> [PROBLEM STATEMENT]
Whatever runs from the line with "step w' (Timer h) = Some w'' /\" to the end of the records below must be copied exactly, with nothing else included.

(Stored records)
-- Opening Marker --
(** C1. [login] is coalesced.  A call made while a login is in
    flight returns the promise in flight and starts nothing; at most
    one login sequence runs at a time; whoever awaits a login is
    blocked exactly as long as that sequence has not returned; and
    when the connection emits ['close'] and a channel ['error'] in
    the same turn, in either order, one login sequence is started,
    by the ['close'] listener once its backoff is over. *)
Theorem login_coalesced (w : World) :
  reachable w ->
  (forall caller p, loginInProgress w = Some p ->
     login caller w = (emit caller (ALogin p) w, p) /\
     login_running p w /\
     logins_started (fst (login caller w)) = logins_started w) /\
  (forall t1 t2, login_running t1 w -> login_running t2 w -> t1 = t2) /\
  (forall t k p, tasks w !! t = Some k -> awaits k = Some p ->
     (login_running p w /\ loginInProgress w = Some p /\
      step w (Resume t) = None) \/
     (login_resolved p w = true /\ is_Some (step w (Resume t)))) /\
  (forall c C sl k K evs,
     conns w !! c = Some C -> on_close C = [Reconnect sl] ->
     chans w !! k = Some K -> loginInProgress w = None ->
     evs = [ConnClose c; ChanError k] \/ evs = [ChanError k; ConnClose c] ->
     let h := length (tasks w) in
     exists w' w'',
       run w evs = Some w' /\
       tasks w' = tasks w ++ [TCloseHandler (CSleeping sl)] /\
       logins_started w' = logins_started w /\
       loginInProgress w' = None /\
       step w' (Timer h) = Some w'' /\
       logins_started w'' = S (logins_started w) /\
       loginInProgress w'' = Some (S h) /\
       login_running (S h) w'' /\
       tasks w'' !! h = Some (TCloseHandler (CAwaitLogin (S h)))).
Proof.
  intros Hw. pose proof (reachable_Inv w Hw) as HI.
  split; [|split; [|split]].
  - intros caller p Hp. rewrite (login_joined caller w p Hp).
    split; [reflexivity|]. split; [by apply inv_inflight|reflexivity].
  - intros t1 t2. by apply login_running_unique.
  - intros t k p Ht Ha.
    destruct (inv_awaits w HI t k p Ht Ha) as (sl & pc & Hp).
    pose proof (waiter_resumes w t k p Ht Ha) as Hres.
    destruct (login_resolved p w) eqn:Hr.
    + right. split; [reflexivity|].
      destruct (step w (Resume t)) as [w'|]; [by eexists|].
      destruct Hres as [Hres _]. specialize (Hres eq_refl). congruence.
    + left.
      assert (pc <> LResolved) as Hpc.
      { intros ->. unfold login_resolved in Hr. by rewrite Hp in Hr. }
      split; [by exists sl, pc|].
      split; [by eapply inv_running|]. by apply Hres.
  - intros c C sl k K evs. apply close_and_channel_error.
Qed.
-- Closing Marker --
> [YOUR SOLUTION]
       step w' (Timer h) = Some w'' /\
       logins_started w'' = S (logins_started w) /\
       loginInProgress w'' = Some (S h) /\
       login_running (S h) w'' /\
       tasks w'' !! h = Some (TCloseHandler (CAwaitLogin (S h)))).
Proof.
  intros Hw. pose proof (reachable_Inv w Hw) as HI.
  split; [|split; [|split]].
  - intros caller p Hp. rewrite (login_joined caller w p Hp).
    split; [reflexivity|]. split; [by apply inv_inflight|reflexivity].
  - intros t1 t2. by apply login_running_unique.
  - intros t k p Ht Ha.
    destruct (inv_awaits w HI t k p Ht Ha) as (sl & pc & Hp).
    pose proof (waiter_resumes w t k p Ht Ha) as Hres.
    destruct (login_resolved p w) eqn:Hr.
    + right. split; [reflexivity|].
      destruct (step w (Resume t)) as [w'|]; [by eexists|].
      destruct Hres as [Hres _]. specialize (Hres eq_refl). congruence.
    + left.
      assert (pc <> LResolved) as Hpc.
      { intros ->. unfold login_resolved in Hr. by rewrite Hp in Hr. }
      split; [by exists sl, pc|].
      split; [by eapply inv_running|]. by apply Hres.
  - intros c C sl k K evs. apply close_and_channel_error.
Qed.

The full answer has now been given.